Ставили пьесы также и у княгини Сапеги, жены канцлера. Однажды у них поставили оперу «Колония», и роли исполняли княгиня Радзивилл, урожденная Пшездецкая, часто приезжавшая к нам в Повонзки и обладавшая между прочим прекрасным голосом, затем моя мать, господин Война, который впоследствии стал послом в Риме, и артиллерийский генерал Брюль.

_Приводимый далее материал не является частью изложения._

(** C6.  [get_model] ends in the sliding-window error exactly when the
    configuration was resolved, it has a sliding window other than -1,
    [max_input_tokens] is given and exceeds the window, and the backend does
    not support windowing.  The error is raised before any model class is
    selected, so no model (and no forward call) comes out of the call; when
    one of the conditions fails, the call does not end in this error. *)
Theorem get_model_sliding_window_gate
    (args : Args) (max_input_tokens : option Z) (s m : Z) :
  let unsupported_window :=
    exists config_dict,
      resolve_config args = inr config_dict
      /\ sliding_window config_dict = Some s
      /\ s <> -1
      /\ max_input_tokens = Some m
      /\ s < m
      /\ SUPPORTS_WINDOWING = false in
  (get_model SUPPORTS_WINDOWING resolve_config select_model args max_input_tokens
   = RaisedSlidingWindow s m
   <-> unsupported_window)
  /\ (unsupported_window ->
      forall r,
        get_model SUPPORTS_WINDOWING resolve_config select_model args
                  max_input_tokens
        <> Selected r).
Proof.
  cbn zeta.
  assert (Hback :
    (exists config_dict,
        resolve_config args = inr config_dict
        /\ sliding_window config_dict = Some s
        /\ s <> -1
        /\ max_input_tokens = Some m
        /\ s < m
        /\ SUPPORTS_WINDOWING = false) ->
    get_model SUPPORTS_WINDOWING resolve_config select_model args max_input_tokens
    = RaisedSlidingWindow s m).
  { intros (config_dict & Hres & Hsw & Hs & -> & Hlt & ->).
    unfold get_model, use_sliding_window, needs_sliding_window,
      effective_sliding_window.
    rewrite Hres, Hsw.
    apply Z.eqb_neq in Hs. apply Z.ltb_lt in Hlt.
    rewrite Hs, Hlt. reflexivity. }
  split; [split; [|exact Hback]|].
  - unfold get_model, use_sliding_window, needs_sliding_window,
      effective_sliding_window.
    destruct (resolve_config args) as [e|config_dict]; [discriminate|].
    destruct (sliding_window config_dict) as [s'|] eqn:Esw;
      [|cbn; discriminate].
    destruct max_input_tokens as [m'|];
      [|rewrite andb_false_r; discriminate].
    destruct (negb (s' =? -1)) eqn:Euse; [|discriminate].
    destruct (s' <? m') eqn:Eneeds; [|discriminate].
    destruct SUPPORTS_WINDOWING; [discriminate|].
    cbn [negb andb]. intros [= <- <-].
    apply negb_true_iff, Z.eqb_neq in Euse. apply Z.ltb_lt in Eneeds.
    exists config_dict. repeat split; assumption || reflexivity.
  - intros Hcond r. rewrite (Hback Hcond). discriminate.
Qed.

End SlidingWindowGate.

Lemma get_model_sliding_window_gate_witness :
  get_model false (fun _ : unit => inr (mk_config_dict (Some 4096)))
            (fun _ _ => inr tt) tt (Some 8192)
  = RaisedSlidingWindow (Model := unit) 4096 8192.
Proof.
  apply (get_model_sliding_window_gate false
           (fun _ : unit => inr (mk_config_dict (Some 4096)))
           (fun _ _ => inr tt) tt (Some 8192) 4096 8192).
  exists (mk_config_dict (Some 4096)).
  repeat split; reflexivity || discriminate.
Defined.

(** ** The attention mask of the vision tower *)

Lemma length_mapi_from {A B : Type} (f : Z -> A -> B) (l : list A) (s : Z) :
  length (mapi_from s f l) = length l.
Proof.
  revert s. induction l as [|x l IH]; intros s; cbn; [reflexivity|now rewrite IH].
Qed.

Lemma nth_error_mapi_from {A B : Type} (f : Z -> A -> B) (l : list A) (s : Z) (i : nat) :
  nth_error (mapi_from s f l) i
  = option_map (f (s + Z.of_nat i)) (nth_error l i).
Proof.
  revert s i. induction l as [|x l IH]; intros s [|i]; cbn [mapi_from nth_error option_map].
  - reflexivity.
  - reflexivity.
  - now rewrite Z.add_0_r.
  - rewrite IH. do 2 f_equal. lia.
Qed.

Lemma square_zeros (n : nat) : square n (repeat (repeat false n) n).
Proof.
  split; [apply repeat_length|].
  apply Forall_forall. intros row Hin.
  apply repeat_spec in Hin. subst. apply repeat_length.
Qed.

Другой раз была поставлена «Андромаха». Роль Андромахи играла молодая княгиня Сангушко, только что вышедшая замуж; она была очень приятной и доброй девушкой, но немного легкомысленной, и брала уроки у одной знаменитой парижской драматической актрисы. Роль Гермионы исполняла другая княжна Сангушко, впоследствии княгиня Нассау. Ореста играл князь Казимир Сапега. Пира играл швейцарец по имени Глэз, его доверенного – князь Каликст Понинский. Трагедия эта не произвела на меня никакого впечатления. Помню только, что князь Сапега был одет греком, а Глэз – римлянином.
В Варшаве меня часто посылали к воеводе для присутствия при его туалете, как было принято в то время. Когда я отправлялся к нему, меня напомаживали, напудривали, завивали; все это было очень неприятно моей матери, не любившей видеть меня в таком обезображенном состоянии. Однажды я отправился к деду в праздник Тела Господня. Во дворе у него был устроен временный алтарь, и епископ Нарушевич, любимец воеводы, нес под балдахином Святые Дары. Воевода вышел на крыльцо и присутствовал при благословении.

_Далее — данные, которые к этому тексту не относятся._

Lemma str_rfind_absent c s :
  str_rfind c s = -1 ↔ ¬ In c (list_ascii_of_string s).
Proof.
  induction s as [|a s IH]; cbn.
  - intuition.
  - pose proof (str_rfind_ge c s).
    destruct (Z.eqb (str_rfind c s) (-1)) eqn:E'.
    + apply Z.eqb_eq in E'. apply IH in E'.
      destruct (Ascii.eqb a c) eqn:E.
      * apply Ascii.eqb_eq in E. split; [discriminate | intuition].
      * apply Ascii.eqb_neq in E. split; [|reflexivity].
        intros _ [->|Hin]; [congruence | auto].
    + apply Z.eqb_neq in E'. split; [lia|].
      intros Hn. exfalso. apply E', IH. intros Hin. apply Hn. auto.
Qed.

Lemma str_find_ge c s : -1 <= str_find c s.
Proof.
  induction s as [|a s IH]; cbn; [lia|].
  destruct (Ascii.eqb a c); [lia|].
  destruct (Z.eqb (str_find c s) (-1)); lia.
Qed.

(** [str_find] gives the position of the first occurrence. *)
Lemma str_find_first c s :
  0 <= str_find c s →
  String.get (Z.to_nat (str_find c s)) s = Some c
  ∧ ∀ k, (Z.of_nat k < str_find c s) → String.get k s ≠ Some c.
Proof.
  induction s as [|a s IH]; cbn; [lia|].
  destruct (Ascii.eqb a c) eqn:E.
  - apply Ascii.eqb_eq in E. subst a. intros _. split; [reflexivity | lia].
  - apply Ascii.eqb_neq in E. pose proof (str_find_ge c s).
    destruct (Z.eqb (str_find c s) (-1)) eqn:E'; [lia|].
    apply Z.eqb_neq in E'. intros _.
    destruct IH as [Hget Hbefore]; [lia|].
    replace (Z.to_nat (str_find c s + 1)) with (S (Z.to_nat (str_find c s)))
      by lia.
    split; [exact Hget|].
    intros [|k] Hk; cbn; [congruence|]. apply Hbefore. lia.
Qed.

(** [str_rfind] gives the position of the last occurrence. *)
Lemma str_rfind_last c s :
  0 <= str_rfind c s →
  String.get (Z.to_nat (str_rfind c s)) s = Some c
  ∧ ∀ k, (str_rfind c s < Z.of_nat k) → String.get k s ≠ Some c.
Proof.
  induction s as [|a s IH]; cbn; [lia|].
  pose proof (str_rfind_ge c s).
  destruct (Z.eqb (str_rfind c s) (-1)) eqn:E'.
  - apply Z.eqb_eq in E'. pose proof (proj1 (str_rfind_absent c s) E') as Hno.
    destruct (Ascii.eqb a c) eqn:E; [|lia].
    apply Ascii.eqb_eq in E. subst a. intros _. split; [reflexivity|].
    intros [|k] Hk; cbn; [lia|].
    intros Hget. apply Hno. clear -Hget.
    revert k Hget. induction s as [|b s IHs]; intros [|k]; cbn;
      try discriminate.
    + intros [= ->]. auto.
    + intros Hget. right. eauto.
  - apply Z.eqb_neq in E'. intros _.
    destruct IH as [Hget Hafter]; [lia|].
    replace (Z.to_nat (str_rfind c s + 1))
      with (S (Z.to_nat (str_rfind c s))) by lia.
    split; [exact Hget|].
    intros [|k] Hk; cbn; [lia|]. apply Hafter. lia.
Qed.

Lemma parse_llm_response_spec response :
  (¬ In "{"%char (list_ascii_of_string response)
   ∨ ¬ In "}"%char (list_ascii_of_string response)) ∧
  _parse_llm_response rt response = Raise no_json_found
  ∨
  (In "{"%char (list_ascii_of_string response)
   ∧ In "}"%char (list_ascii_of_string response)) ∧
  _parse_llm_response rt response =
    Runtime.json_loads rt
      (slice response (str_find "{" response)
         (str_rfind "}" response + 1)).
Proof.
  unfold _parse_llm_response.
  destruct (Z.eqb (str_find "{" response) (-1)) eqn:E1.
  { left. apply Z.eqb_eq, str_find_absent in E1. auto. }
  destruct (Z.eqb (str_rfind "}" response + 1) 0) eqn:E2.
  { left. apply Z.eqb_eq in E2.
    assert (E : str_rfind "}" response = -1) by lia.
    apply str_rfind_absent in E. auto. }
  right. apply Z.eqb_neq in E1, E2. cbn [orb]. split; [|reflexivity].
  split.
  - destruct (in_dec ascii_dec "{"%char (list_ascii_of_string response))
      as [?|Hn]; [assumption|].
    apply str_find_absent in Hn. contradiction.
  - destruct (in_dec ascii_dec "}"%char (list_ascii_of_string response))
      as [?|Hn]; [assumption|].
    apply str_rfind_absent in Hn. lia.
Qed.

(** C7. [_parse_llm_response] looks for one pair of object boundaries, the
    first opening brace and the last closing brace of the response, hands
    exactly the stretch between them to the JSON decoder and returns what
    the decoder makes of it; a response without such a pair is refused with
    [ValueError]. So a response in which no stretch decodes always raises,
    and in [generate_suggestions] that exception ends the request: no
    result, and the cache as it was. *)
Theorem unparseable_response_fails :
  (∀ response,
      In "{"%char (list_ascii_of_string response) →
      In "}"%char (list_ascii_of_string response) →
      let json_start := str_find "{" response in
      let last := str_rfind "}" response in
      String.get (Z.to_nat json_start) response = Some "{"%char
      ∧ String.get (Z.to_nat last) response = Some "}"%char
      ∧ (∀ k, Z.of_nat k < json_start →
              String.get k response ≠ Some "{"%char)
      ∧ (∀ k, last < Z.of_nat k → String.get k response ≠ Some "}"%char))
  ∧ (∀ response v,
      _parse_llm_response rt response = Ok v ↔
      In "{"%char (list_ascii_of_string response)
      ∧ In "}"%char (list_ascii_of_string response)
      ∧ Runtime.json_loads rt
          (slice response (str_find "{" response)
             (str_rfind "}" response + 1)) = Ok v)
  ∧ (∀ response,
      no_parseable_object rt response →
      ∃ e, _parse_llm_response rt response = Raise e)
  ∧ (∀ acte_data force_regenerate cache_key st extracted_info st1 kwargs
       prompt response e,
      _create_cache_key rt acte_data = Ok cache_key →
      force_regenerate = true
      ∨ CacheManager.get (cache st) (now st) cache_key = None →
      _extract_clinical_info rt acte_data st = (Ok extracted_info, st1) →
      main_prompt_kwargs rt acte_data = Ok kwargs →
      format_prompt rt "main_suggestion" kwargs = Ok prompt →
      Runtime.completion rt (llm_calls st1) prompt = Ok response →
      _parse_llm_response rt response = Raise e →
      ∃ st',
        generate_suggestions rt acte_data force_regenerate st = (Raise e, st')
        ∧ cache st' = cache st).
Proof.
  split; [|split; [|split]].
  - intros response Ho Hc json_start last.
    assert (H1 : 0 <= json_start).
    { pose proof (str_find_ge "{" response).
      destruct (Z.eq_dec json_start (-1)) as [E|E]; [|subst json_start; lia].
      apply str_find_absent in E. contradiction. }
    assert (H2 : 0 <= last).
    { pose proof (str_rfind_ge "}" response).
      destruct (Z.eq_dec last (-1)) as [E|E]; [|subst last; lia].
      apply str_rfind_absent in E. contradiction. }
    destruct (str_find_first _ _ H1) as [G1 B1].
    destruct (str_rfind_last _ _ H2) as [G2 B2]. auto.
  - intros response v.
    destruct (parse_llm_response_spec response)
      as [[Hno ->] | [[H1 H2] ->]].
    + split; [discriminate|]. intros (? & ? & _). tauto.
    + tauto.
  - intros response Hno.
    destruct (parse_llm_response_spec response)
      as [[_ ->] | [_ ->]]; [eauto|].
    specialize (Hno (str_find "{" response) (str_rfind "}" response + 1)).
    destruct (Runtime.json_loads rt _) as [v|e]; [discriminate | eauto].
  - intros acte_data force_regenerate cache_key st info st1 kwargs prompt
      response e Hkey Hmiss Hx Hk Hp Hc Hparse.
    pose proof (extract_clinical_info_frame _ _ _ _ Hx) as (_ & C1 & _).
    rewrite (generate_suggestions_fresh _ _ _ _ Hkey Hmiss).
    eexists. split.
    + unfold generate_fresh.
      erewrite abind_step by exact Hx.
      erewrite abind_step by (unfold lift; rewrite Hk; reflexivity).
      erewrite abind_step by (unfold lift; rewrite Hp; reflexivity).
      erewrite abind_step by (unfold _call_llm; rewrite Hc; reflexivity).
      apply abind_raise. unfold lift. rewrite Hparse. reflexivity.
    + exact C1.
Qed.

(** *** C8: the fingerprint *)



Lemma acte_get_ext (a b : gmap string json) k d :
  a !! k = b !! k → acte_get a k d = acte_get b k d.
Proof. unfold acte_get. intros ->. reflexivity. Qed.

Lemma acte_get_Some (a : gmap string json) k d v :
  a !! k = Some v → acte_get a k d = v.
Proof. unfold acte_get. intros ->. reflexivity. Qed.




End EngineFacts.

(** *** Examples on the reference runtime *)

(** The example scenario of the specification: one candidate at 90 that the
    rule engine accepts comes back at 95, after two prompts to the provider;
    the same request again is answered from the cache. *)
Lemma stent_scenario :
  let first := generate_suggestions ReferenceAI.runtime ReferenceAI.stent
                 false ReferenceAI.fresh_service in
  let second := generate_suggestions ReferenceAI.runtime ReferenceAI.stent
                  false first.2 in
  first.1 = Ok ReferenceAI.stent_response
  ∧ List.length (llm_calls first.2) = 2%nat
  ∧ second = (Ok ReferenceAI.stent_response, first.2).
Proof. vm_compute. auto. Qed.





Lemma cache_hit_skips_provider_witness :
  let st1 := (generate_suggestions ReferenceAI.runtime ReferenceAI.stent true
                ReferenceAI.fresh_service).2 in
  ∃ st',
    generate_suggestions ReferenceAI.runtime ReferenceAI.stent false st1
      = (Ok ReferenceAI.stent_response, st')
    ∧ llm_calls st' = llm_calls st1
    ∧ cache st' = cache st1.
Proof.
  cbv zeta.
  eapply (cache_hit_skips_provider ReferenceAI.runtime ReferenceAI.stent).
  - vm_compute. reflexivity.
  - vm_compute. reflexivity.
  - vm_compute. reflexivity.
  - vm_compute. reflexivity.
  - vm_compute. reflexivity.
Defined.

Lemma unparseable_response_fails_witness :
  ∃ e st',
    generate_suggestions
      (ReferenceAI.runtime_with ReferenceAI.prose_completion
         ReferenceAI.accept_code)
      ReferenceAI.stent false ReferenceAI.fresh_service
    = (Raise e, st')
    ∧ cache st' = cache ReferenceAI.fresh_service
    ∧ exc_str e = "Aucun JSON trouvé dans la réponse".
Proof.
  edestruct (proj2 (proj2 (proj2 (unparseable_response_fails
               (ReferenceAI.runtime_with ReferenceAI.prose_completion
                  ReferenceAI.accept_code))))
               ReferenceAI.stent false
               (String.append "ccam_suggestion:"
                  (pretty.pretty
                     (ReferenceAI.hash
                        "Angioplastie coronairePose de stent coronaire45")))
               ReferenceAI.fresh_service)
    as (st' & H & Hc).
  - vm_compute. reflexivity.
  - right. vm_compute. reflexivity.
  - vm_compute. reflexivity.
  - vm_compute. reflexivity.
  - vm_compute. reflexivity.
  - vm_compute. reflexivity.
  - vm_compute. reflexivity.
  - eexists _, st'. split; [exact H|]. split; [exact Hc|]. reflexivity.
Defined.



(** A change of one field alone can go unseen too: a modifier that contains
    the separator. *)
Lemma fingerprint_collision_on_modifiers (rt : Runtime.t) :
  _create_cache_key rt (ReferenceAI.with_modifiers ["a,b"])
  = _create_cache_key rt (ReferenceAI.with_modifiers ["a"; "b"]).
Proof. reflexivity. Qed.

(** * Further properties of the code *)

(** ** [actes.py] and [audit.py]: pages *)

Lemma page_arithmetic (total skip limit : Z) :
  0 <= skip → 1 <= limit → 0 <= total →
  well_paged total skip limit (skip / limit + 1)
    ((total + limit - 1) / limit).
Proof.
  intros Hs Hl Ht. unfold well_paged.
  pose proof (Z.div_mod (total + limit - 1) limit ltac:(lia)) as E1.
  pose proof (Z.mod_pos_bound (total + limit - 1) limit ltac:(lia)) as B1.
  pose proof (Z.div_mod skip limit ltac:(lia)) as E2.
  pose proof (Z.mod_pos_bound skip limit ltac:(lia)) as B2.
  set (q1 := (total + limit - 1) / limit) in *.
  set (q2 := skip / limit) in *.
  repeat split; try nia.
Qed.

Новый траур омрачил эти годы. Едва мы стали оправляться от нашей первой тяжелой утраты, как умер мой дед и все удовольствия прекратились. Он был похоронен в церкви Святого Креста. Смерть его вызвала всеобщее сожаление. В особенности горевала его дочь, княгиня Любомирская, которая, проживая в Варшаве, не покидала его до последней минуты.
Смерть князя Михаила, о которой я рассказывал выше, была, по мнению всех, достойна человека его качеств. Я не уверен, однако, не играло ли тут некоторую роль его тщеславие: он обратился с прощальным словом ко всем домашним и до последней минуты старался показать, что не испытывает ни страха, ни беспокойства. Воевода же умер просто и естественно. Ежедневно после обеда он играл партию в трисет, игру, очень похожую на вист, которую играли всегда вчетвером. Обыкновенно приходил принимать в ней участие и папский нунций. До последней минуты князь оставался верен этой своей привычке и, даже очень ослабев, все же заставлял одевать себя, чтобы идти играть. В самый день смерти он, как всегда, поздоровался с епископом Аргетти и извинился, что немного опоздал. Так как у него уже начинало темнеть в глазах, он спросил, почему не зажгли свечи, хотя зал и был освещен как всегда. В это время княгиня Любомирская находилась в своих покоях, в припадке ужасного отчаяния, и не могла сойти в зал, где была моя мать со всей семьей. Все в доме, до последнего слуги, собрались в глубоком молчании. Князь, сидевший в кресле для больных, повернулся к доктору Барту, который никогда не отходил от него, и спросил по-немецки: «Долго ли это будет продолжаться?» Доктор прощупал у него пульс и отвечал: «Я думаю, еще полчаса».